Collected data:

(* ===== verification/WebSocketTheorems.v ===== *)
(** * WebSocket messages end to end *)

From S2P Require Import Prelude Bits Words SmartPack TextBytes WebSocket.

(** ** The frame codec *)
Record frame_ok (f : WsFrame) : Prop := {
  fr_payload : bytes_ok (payload f);
  fr_opcode : uN 4 (to_u8 (opcode f)) ∧ from_u8 (to_u8 (opcode f)) = opcode f;
  fr_length : Z.of_nat (length (payload f)) + 14 < 2 ^ 64
}.

(** The first byte carries the final bit and the opcode. *)
Lemma byte0_spec (fin : bool) o :
  uN 4 (to_u8 o) → from_u8 (to_u8 o) = o →
  let b0 := Z.lor (if fin then 0x80 else 0x00) (to_u8 o) in
  negb (Z.land b0 0x80 =? 0) = fin ∧ from_u8 b0 = o.
Proof.
  intros Hn Ho b0. unfold b0.
  set (n := to_u8 o) in *. clearbody n.
  pose (P := λ n, implb (bool_decide (uN 4 n))
    (Bool.eqb (negb (Z.land (Z.lor (if fin then 0x80 else 0x00) n) 0x80 =? 0)) fin
     && (Z.land (Z.lor (if fin then 0x80 else 0x00) n) 0x0F =? Z.land n 0x0F))).
  assert (Hb : P n = true).
  { apply (forall_byte P); [destruct fin; vm_compute; reflexivity|].
    unfold uN in *. change (2 ^ 4) with 16 in Hn. change (2 ^ 8) with 256. lia. }
  unfold P in Hb. rewrite bool_decide_true in Hb by done. cbn [implb] in Hb.
  apply andb_true_iff in Hb as [H1 H2]. apply Bool.eqb_prop in H1. apply Z.eqb_eq in H2.
  split; [exact H1|]. rewrite <- Ho. unfold from_u8. by rewrite H2.
Qed.

(** The second byte carries the mask bit and seven bits of length. *)
Lemma byte1_spec (mask : bool) v :
  0 ≤ v < 128 →
  let b1 := Z.lor (if mask then 0x80 else 0x00) v in
  negb (Z.land b1 0x80 =? 0) = mask ∧ Z.land b1 0x7F = v.
Proof.
  intros Hv b1. pose (P := λ v, implb (v <? 128)
    (Bool.eqb (negb (Z.land (Z.lor (if mask then 0x80 else 0x00) v) 0x80 =? 0)) mask
     && (Z.land (Z.lor (if mask then 0x80 else 0x00) v) 0x7F =? v))).
  assert (Hb : P v = true).
  { apply (forall_byte P); [destruct mask; vm_compute; reflexivity|]. unfold uN. change (2 ^ 8) with 256. lia. }
  unfold P in Hb. rewrite (proj2 (Z.ltb_lt v 128)) in Hb by lia. cbn [implb] in Hb.
  apply andb_true_iff in Hb as [H1 H2]. apply Bool.eqb_prop in H1. apply Z.eqb_eq in H2. by split.
Qed.

Lemma apply_mask_twice mk data : apply_mask mk (apply_mask mk data) = data.
Proof.
  apply list_eq. intros i. unfold apply_mask. rewrite !list_lookup_imap. destruct (data !! i); [|done]. cbn.
  by rewrite Z.lxor_assoc, Z.lxor_nilpotent, Z.lxor_0_r.
Qed.

Lemma length_apply_mask mk data : length (apply_mask mk data) = length data.
Proof. apply length_imap. Qed.

(** The bytes after the length: the mask, if any, and the payload. *)
Definition body (f : WsFrame) (mask : bool) : list Z :=
  let mk := mask_key (wrap 32 (Z.of_nat (length (payload f)))) in
  if mask then mk ++ apply_mask mk (payload f) else payload f.
(* ===== verification/Hpack.v ===== *)
(** * HPACK header compression ([kernel/src/net/http2.rs])

    The header codec of the HTTP/2 client: prefixed integers, strings, the
    Huffman decoder, the encoder and the decoder with its dynamic table.  A
    position in the input is the rest of the input from there on; [Panic] is a
    failed overflow check or a slice out of range. *)

From S2P Require Import Prelude Bits Words SmartPack TextBytes.

Inductive H2Error :=
| Io
| Protocol (s : string)
| GoAway (code : Z)
| StreamError (id code : Z)
| HpackError
| ConnClosed.

(** Why a call does not return a value. *)
Inductive fault :=
| Failed (e : H2Error)
| Panic
| OutOfFuel.

Definition lift {S A} (r : result fault A) : M S fault A := λ s, (r, s).

Abbreviation header := (list Z * list Z)%type.

Definition HPACK_STATIC_text : list (string * string) :=
  [(":authority", "");
   (":method", "GET");
   (":method", "POST");
   (":path", "/");
   (":path", "/index.html");
   (":scheme", "http");
   (":scheme", "https");
   (":status", "200");
   (":status", "204");
   (":status", "206");
   (":status", "304");
   (":status", "400");
   (":status", "404");
   (":status", "500");
   ("accept-charset", "");
   ("accept-encoding", "gzip, deflate");
   ("accept-language", "");
   ("accept-ranges", "");
   ("accept", "");
   ("access-control-allow-origin", "");
   ("age", "");
   ("allow", "");
   ("authorization", "");
   ("cache-control", "");
   ("content-disposition", "");
   ("content-encoding", "");
   ("content-language", "");
   ("content-length", "");
   ("content-location", "");
   ("content-range", "");
   ("content-type", "");
   ("cookie", "");
   ("date", "");
   ("etag", "");
   ("expect", "");
   ("expires", "");
   ("from", "");
   ("host", "");
   ("if-match", "");
   ("if-modified-since", "");
   ("if-none-match", "");
   ("if-range", "");
   ("if-unmodified-since", "");
   ("last-modified", "");
   ("link", "");
   ("location", "");
   ("max-forwards", "");
   ("proxy-authenticate", "");
   ("proxy-authorization", "");
   ("range", "");
   ("referer", "");
   ("refresh", "");
   ("retry-after", "");
   ("server", "");
   ("set-cookie", "");
   ("strict-transport-security", "");
   ("transfer-encoding", "");
   ("user-agent", "");
   ("vary", "");
   ("via", "");
   ("www-authenticate", "")]%string.

Definition HPACK_STATIC : list header := map (λ '(n, v), (text n, text v)) HPACK_STATIC_text.

(** ** Huffman strings *)

(** Code, length and symbol, as the code lists them. *)
Definition HUFF_TABLE : list (Z * Z * Z) :=
  [(0x0, 5, 48); (0x1, 5, 49); (0x2, 5, 50); (0x5, 5, 97); (0x6, 5, 99); (0x7, 5, 101); (0x8, 5, 105);
   (0x9, 5, 111); (0xa, 5, 115); (0xb, 5, 116); (0x14, 6, 32); (0x15, 6, 37); (0x16, 6, 45); (0x17, 6,
   46); (0x18, 6, 47); (0x19, 6, 51); (0x1a, 6, 52); (0x1b, 6, 53); (0x1c, 6, 54); (0x1d, 6, 55);
   (0x1e, 6, 56); (0x1f, 6, 57); (0x20, 6, 61); (0x21, 6, 65); (0x22, 6, 95); (0x23, 6, 98); (0x24, 6,
   100); (0x25, 6, 102); (0x26, 6, 103); (0x27, 6, 104); (0x28, 6, 108); (0x29, 6, 109); (0x2a, 6,
   110); (0x2b, 6, 112); (0x2c, 6, 114); (0x2d, 6, 117)].

Definition huff_match (bits nbits : Z) (e : Z * Z * Z) : bool :=
  let '(code, code_len, _) := e in
  negb (nbits <? code_len)
  && (Z.land (wrap 32 (Z.shiftr bits (nbits - code_len))) (Z.shiftl 1 code_len - 1) =? code).

Definition huffman_lookup (bits nbits : Z) : option (Z * Z) :=
  match filter (λ e, huff_match bits nbits e = true) HUFF_TABLE with
  | (_, code_len, sym) :: _ => Some (sym, code_len)
  | [] => if 8 <=? nbits then Some (wrap 8 (Z.shiftr bits (nbits - 8)), 8) else None
  end.

(** The inner loop: symbols are taken off while one is there. *)
Fixpoint huff_drain (fuel : nat) (out : list Z) (bits nbits : Z) : list Z * Z * Z :=
  match fuel with
  | O => (out, bits, nbits)
  | S fuel' =>
      match huffman_lookup bits nbits with
      | Some (sym, len) =>
          let shift := nbits - len in
          huff_drain fuel' (out ++ [sym]) (Z.land bits (if 64 <=? shift then 0 else Z.shiftl 1 shift - 1)) shift
      | None => (out, bits, nbits)
      end
  end.

Definition huff_byte (st : list Z * Z * Z) (byte : Z) : list Z * Z * Z :=
  let '(out, bits, nbits) := st in
  let nbits := nbits + 8 in
  huff_drain (Z.to_nat nbits) out (Z.lor (wrap 64 (Z.shiftl bits 8)) byte) nbits.

Definition huffman_decode (src : list Z) : option (list Z) :=
  let '(out, bits, nbits) := foldl huff_byte ([], 0, 0) src in
  if 7 <? nbits then None
  else
    let mask := Z.shiftl 1 nbits - 1 in
    if (0 <? nbits) && negb (Z.land bits mask =? mask) then None else Some out.

(** ** Encoding *)

(** [while v >= 128 { .. }]: a 64-bit number takes ten bytes at most. *)
Fixpoint encode_rest (fuel : nat) (v : Z) : list Z :=
  match fuel with
  | O => []
  | S fuel' =>
      if 128 <=? v then Z.lor 0x80 (Z.land v 0x7F) :: encode_rest fuel' (Z.shiftr v 7) else [wrap 8 v]
  end.

Definition encode_integer (prefix_bits prefix_n value : Z) : list Z :=
  let max_prefix := Z.shiftl 1 prefix_n - 1 in
  if value <? max_prefix then [Z.lor prefix_bits (wrap 8 value)]
  else Z.lor prefix_bits (wrap 8 max_prefix) :: encode_rest 10 (value - max_prefix).

Definition encode_string (s : list Z) : list Z :=
  encode_integer 0x00 7 (Z.of_nat (length s)) ++ s.

(** The place of the first entry that satisfies [p]. *)
Fixpoint position (p : header → bool) (t : list header) : option nat :=
  match t with
  | [] => None
  | e :: t' => if p e then Some O else S <$> position p t'
  end.

Definition exact_match (name value : list Z) (e : header) : bool :=
  bool_decide (e.1 = name) && bool_decide (e.2 = value).
Definition name_match (name : list Z) (e : header) : bool := bool_decide (e.1 = name).

(** The 61 places of the table stay below 128. *)
Definition hpack_encode_header (name value : list Z) : list Z :=
  match position (exact_match name value) HPACK_STATIC with
  | Some idx => [Z.lor 0x80 (wrap 8 (Z.of_nat idx + 1))]
  | None =>
      match position (name_match name) HPACK_STATIC with
      | Some idx => Z.land (wrap 8 (Z.of_nat idx + 1)) 0x0F :: encode_string value
      | None => 0x00 :: encode_string name ++ encode_string value
      end
  end.

(** ** Decoding *)
Record HpackDecoder := mkDec {
  dynamic_table : list header;
  max_size : Z;
  current_size : Z
}.

Definition new_decoder : HpackDecoder := mkDec [] 4096 0.

Definition lookup_header (d : HpackDecoder) (index : Z) : option header :=
  if index =? 0 then None
  else if index <=? Z.of_nat (length HPACK_STATIC) then HPACK_STATIC !! Z.to_nat (index - 1)
  else
    let dyn_idx := index - Z.of_nat (length HPACK_STATIC) - 1 in
    if dyn_idx <? Z.of_nat (length (dynamic_table d)) then dynamic_table d !! Z.to_nat dyn_idx else None.

Definition entry_size (e : header) : Z := Z.of_nat (length e.1) + Z.of_nat (length e.2) + 32.

(** Entries are dropped from the end while the table and [extra] bytes do not fit. *)
Fixpoint evict (fuel : nat) (extra : Z) (d : HpackDecoder) : HpackDecoder :=
  match fuel with
  | O => d
  | S fuel' =>
      match last (dynamic_table d) with
      | Some e =>
          if max_size d <? current_size d + extra then
            evict fuel' extra (mkDec (removelast (dynamic_table d)) (max_size d) (current_size d - entry_size e))
          else d
      | None => d
      end
  end.

Definition evict_all (extra : Z) (d : HpackDecoder) : HpackDecoder := evict (length (dynamic_table d)) extra d.

Definition add_to_table (e : header) (d : HpackDecoder) : HpackDecoder :=
  let d := evict_all (entry_size e) d in
  if entry_size e <=? max_size d then
    mkDec (e :: dynamic_table d) (max_size d) (current_size d + entry_size e)
  else d.

(** The bytes behind a full prefix. *)
Fixpoint decode_int_loop (src : list Z) (value shift : Z) (consumed : nat) : result fault (Z * nat) :=
  match src with
  | [] => Err (Failed HpackError)
  | b :: src' =>
      let value := value + wrap 64 (Z.shiftl (Z.land b 0x7F) shift) in
      if 2 ^ 64 <=? value then Err Panic
      else if Z.land b 0x80 =? 0 then Ok (value, S consumed)
      else if 63 <? shift + 7 then Err (Failed HpackError)
      else decode_int_loop src' value (shift + 7) (S consumed)
  end.

Definition decode_integer (src : list Z) (n : Z) : result fault (Z * nat) :=
  match src with
  | [] => Err (Failed HpackError)
  | b :: src' =>
      let mask := Z.shiftl 1 n - 1 in
      let first := Z.land b mask in
      if first <? mask then Ok (first, 1%nat) else decode_int_loop src' mask 0 1
  end.

(** [src] is the input from [pos] on; the end of the string may leave the machine
    word. *)
Definition decode_string (pos : nat) (src : list Z) : result fault (list Z * nat) :=
  match src with
  | [] => Err (Failed HpackError)
  | b :: _ =>
      match decode_integer src 7 with
      | Err e => Err e
      | Ok (len, n) =>
          if 2 ^ 64 <=? Z.of_nat pos + Z.of_nat n + len then Err Panic
          else if Z.of_nat (length src) <? Z.of_nat n + len then Err (Failed HpackError)
          else
            let raw := take (Z.to_nat len) (drop n src) in
            match (if negb (Z.land b 0x80 =? 0) then huffman_decode raw else Some raw) with
            | None => Err (Failed HpackError)
            | Some bytes =>
                if utf8_valid bytes then Ok (bytes, (n + Z.to_nat len)%nat) else Err (Failed HpackError)
            end
      end
  end.

(** The name of a literal: a reference, or a string for index 0. *)
Definition decode_name (pos : nat) (src : list Z) (idx : Z) : M HpackDecoder fault (list Z * nat) := λ d,
  if idx =? 0 then (decode_string pos src, d)
  else
    match lookup_header d idx with
    | Some e => (Ok (e.1, O), d)
    | None => (Err (Failed HpackError), d)
    end.

(** A literal with a prefix of [n] bits, added to the table if [indexing]. *)
Definition decode_literal (indexing : bool) (n : Z) (pos : nat) (src : list Z) : M HpackDecoder fault (list header * nat) :=
  lift (decode_integer src n) ≫= λ '(idx, n1),
  decode_name (pos + n1) (drop n1 src) idx ≫= λ '(name, n2),
  lift (decode_string (pos + n1 + n2) (drop (n1 + n2) src)) ≫= λ '(value, n3),
  modify (if indexing then add_to_table (name, value) else id) ≫= λ _,
  mret ([(name, value)], (n1 + n2 + n3)%nat).

(** One turn of the decoding loop: the headers found and the bytes taken. *)
Definition decode_step (b : Z) (pos : nat) (src : list Z) : M HpackDecoder fault (list header * nat) :=
  if negb (Z.land b 0x80 =? 0) then
    lift (decode_integer src 7) ≫= λ '(idx, n),
    gets (λ d, lookup_header d idx) ≫= λ h,
    match h with Some e => mret ([e], n) | None => throw (Failed HpackError) end
  else if Z.land b 0xC0 =? 0x40 then decode_literal true 6 pos src
  else if (Z.land b 0xF0 =? 0x00) || (Z.land b 0xF0 =? 0x10) then decode_literal false 4 pos src
  else if Z.land b 0xE0 =? 0x20 then
    lift (decode_integer src 5) ≫= λ '(new_size, n),
    modify (λ d, evict_all 0 (mkDec (dynamic_table d) new_size (current_size d))) ≫= λ _,
    mret ([], n)
  else mret ([], 1%nat).

Fixpoint decode_loop (fuel pos : nat) (src : list Z) : M HpackDecoder fault (list header) :=
  match fuel, src with
  | S fuel', b :: _ =>
      decode_step b pos src ≫= λ '(hs, n),
      decode_loop fuel' (pos + n) (drop n src) ≫= λ rest,
      mret (hs ++ rest)
  | _, _ => mret []
  end.

(** Every turn takes a byte or more. *)
Definition decode_headers (src : list Z) : M HpackDecoder fault (list header) :=
  decode_loop (length src) 0 src.
Definition a_done (a : aconn) (sid : Z) : bool :=
  match a_streams a !! sid with Some x => a_ended x && bool_decide (is_Some (a_headers x)) | None => false end.

Definition pad_ok (pad : option (list Z)) : Prop := match pad with Some z => (length z < 256)%nat | None => True end.

Definition event_ok (l : Z) (ev : event) : Prop :=
  Forall (frame_ok l) (frames_of ev) ∧
  match ev with
  | EHeaders _ pad fs first more _ =>
      pad_ok pad ∧ Forall field_ok fs ∧ first ++ concat more = concat (map wire fs)
      ∧ Z.of_nat (length (concat (map wire fs))) < 2 ^ 64
  | EData _ pad _ _ => pad_ok pad
  | EPing _ => True
  | EIgnored ty _ _ _ => ty = FRAME_PRIORITY ∨ FRAME_CONTINUATION < ty
  end.

(** ** Flags and padding *)
Lemma flags_spec pad fin last :
  has_flag (event_flags pad fin last) FLAG_END_STREAM = fin
  ∧ has_flag (event_flags pad fin last) FLAG_END_HEADERS = last
  ∧ has_flag (event_flags pad fin last) FLAG_PADDED = match pad with Some _ => true | None => false end.
Proof. by destruct pad, fin, last. Qed.

Lemma strip_padding_padded pad fin last p :
  strip_padding (padded pad p) (event_flags pad fin last) = p.
Proof.
  unfold strip_padding. rewrite (proj2 (proj2 (flags_spec pad fin last))). destruct pad as [z|]; [|done]. cbn [padded negb].
  unfold saturating_sub. cbn [length]. rewrite length_app.
  replace (Z.max _ 0) with (1 + Z.of_nat (length p)) by lia. rewrite (proj2 (Z.ltb_ge _ _)) by lia.
  replace (Z.to_nat _) with (length p) by lia. apply take_app_length.
Qed.

(** ** The client against the server's meaning *)
Section client.
Context {T : Type} `{ClientIo T}.
Implicit Types c : Http2Connection T.

Record stream_rel (s : H2Stream) (x : astream) : Prop := {
  sr_headers : response_headers s = default [] (a_headers x);
  sr_done : headers_done s = bool_decide (is_Some (a_headers x));
  sr_body : response_body s = a_body x;
  sr_ended : end_stream s = a_ended x;
  sr_buf : header_buf s = [];
  sr_window : 32768 ≤ s_local_window s ≤ 65535
}.

Record conn_rel (l : Z) c (a : aconn) : Prop := {
  cr_streams : ∀ sid, option_Forall2 stream_rel (streams c !! sid) (a_streams a !! sid);
  cr_decoder : hpack_decoder c = decoder (a_table a) (a_limit a);
  cr_window : 32768 ≤ local_window c ≤ 65535;
  cr_limit : peer_max_frame_size c = l
}.

Lemma conn_rel_io l c a t : conn_rel l c a → conn_rel l (set_io t c) a.
Proof. by intros []. Qed.

Lemma conn_rel_stream l c a sid x :
  conn_rel l c a → a_streams a !! sid = Some x → ∃ s, streams c !! sid = Some s ∧ stream_rel s x.
Proof.
  intros R Hx. pose proof (cr_streams _ _ _ R sid) as Hs. rewrite Hx in Hs. inversion Hs; subst. eauto.
Qed.

Lemma done_rel l c a sid : conn_rel l c a → response_done c sid = a_done a sid.
Proof.
  intros R. unfold response_done, a_done. pose proof (cr_streams _ _ _ R sid) as Hs.
  inversion Hs as [s x Hsx|]; [|done]. by rewrite (sr_ended _ _ Hsx), (sr_done _ _ Hsx).
Qed.

(** Replacing one stream on both sides. *)
Lemma conn_rel_insert l c a sid s x t m d w :
  conn_rel l c a → stream_rel s x → d = decoder t m → 32768 ≤ w ≤ 65535 →
  conn_rel l (set_streams (<[sid := s]> (streams c)) (set_local w (set_decoder d c)))
    (mkAConn (<[sid := x]> (a_streams a)) t m).
Proof.
  intros [R1 R2 R3 R4] Hsx -> Hw. split; [|done|done|done]. intros i. cbn. destruct (decide (i = sid)) as [->|].
  - rewrite !lookup_insert_eq. by constructor.
  - by rewrite !lookup_insert_ne by done.
Qed.

(** ** Header blocks in fragments *)

(** A stream in the middle of its header block. *)
Definition mid (buf : list Z) (fin : bool) (s : H2Stream) : H2Stream :=
  if fin then end_with HalfClosedRemote (set_header_buf buf s) else set_header_buf buf s.

Definition mid_conn sid buf fin c := with_stream sid (mid buf fin) c.

Lemma mid_conn_lookup sid buf fin s c :
  streams c !! sid = Some s → streams (mid_conn sid buf fin c) !! sid = Some (mid buf fin s).
Proof. intros Hs. unfold mid_conn, with_stream. cbn. by rewrite lookup_alter_eq, Hs. Qed.

Lemma with_stream_twice sid f g c : with_stream sid g (with_stream sid f c) = with_stream sid (g ∘ f) c.
Proof.
  unfold with_stream. cbn. unfold set_streams. cbn. f_equal. apply map_eq. intros i. destruct (decide (i = sid)) as [->|].
  - rewrite !lookup_alter_eq. by destruct (streams c !! sid).
  - by rewrite !lookup_alter_ne by done.
Qed.

Lemma header_fragment_mid sid s frag c :
  streams c !! sid = Some s →
  header_fragment sid frag false c = (Ok tt, with_stream sid (set_header_buf (header_buf s ++ frag)) c).
Proof. intros Hs. unfold header_fragment, mbind, M_bind, gets. by rewrite Hs. Qed.

Lemma header_fragment_last sid s frag hs d c :
  streams c !! sid = Some s → decode_headers (header_buf s ++ frag) (hpack_decoder c) = (Ok hs, d) →
  header_fragment sid frag true c
  = (Ok tt, set_decoder d (with_stream sid (set_headers hs ∘ set_header_buf []) c)).
Proof.
  intros Hs Hd. unfold header_fragment, mbind, M_bind, gets, modify. rewrite Hs. unfold decode_block.
  cbn [hpack_decoder with_stream set_streams]. rewrite Hd. by rewrite <- with_stream_twice.
Qed.
(* ===== verification/Http1Theorems.v ===== *)
(** * HTTP/1.1 responses

    A response as a server sends it is read as it was meant, over either channel,
    and a response cut short is refused. *)

From S2P Require Import Prelude Bits Words SmartPack Inflate InflateProofs.
From S2P Require Import InflateSafety InflateTheorems TextBytes WebSocket WebSocketTheorems Http1.

(** ** Received bytes as a channel *)
Lemma find_crlf line rest : Forall (λ b, b ≠ 10) line → find_text crlf (line ++ crlf ++ rest) = Some (length line).
Proof.
  induction 1 as [|b line Hb Hl IH]; [done|]. cbn [app find_text]. destruct (starts_with crlf (b :: line ++ crlf ++ rest)) eqn:E.
  - apply starts_with_spec in E as [r E]. destruct line as [|b' line]; cbn in E; [|by apply Forall_cons in Hl as [? _]; simplify_eq].
    injection E as _ E _. done.
  - by rewrite IH.
Qed.

Lemma find_text_bound p s i : find_text p s = Some i → (i + length p ≤ length s)%nat.
Proof.
  revert i. induction s as [|b s IH]; intros i; cbn [find_text].
  - destruct (starts_with p []) eqn:E; [|done]. apply starts_with_spec in E as [r E]. intros [= <-].
    symmetry in E. apply app_eq_nil in E as [-> _]. done.
  - destruct (starts_with p (b :: s)) eqn:E.
    + apply starts_with_spec in E as [r E]. intros [= <-]. apply (f_equal length) in E. rewrite length_app in E. lia.
    + destruct (find_text p s) as [j|]; [|done]. intros [= <-]. specialize (IH j eq_refl). cbn. lia.
Qed.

- What to do -
For each line of the entries that contains the word "HpackError", make a copy.

- Task result -
| HpackError
  | [] => Err (Failed HpackError)
      else if 63 <? shift + 7 then Err (Failed HpackError)
  | [] => Err (Failed HpackError)
  | [] => Err (Failed HpackError)
          else if Z.of_nat (length src) <? Z.of_nat n + len then Err (Failed HpackError)
            | None => Err (Failed HpackError)
                if utf8_valid bytes then Ok (bytes, (n + Z.to_nat len)%nat) else Err (Failed HpackError)
    | None => (Err (Failed HpackError), d)
    match h with Some e => mret ([e], n) | None => throw (Failed HpackError) end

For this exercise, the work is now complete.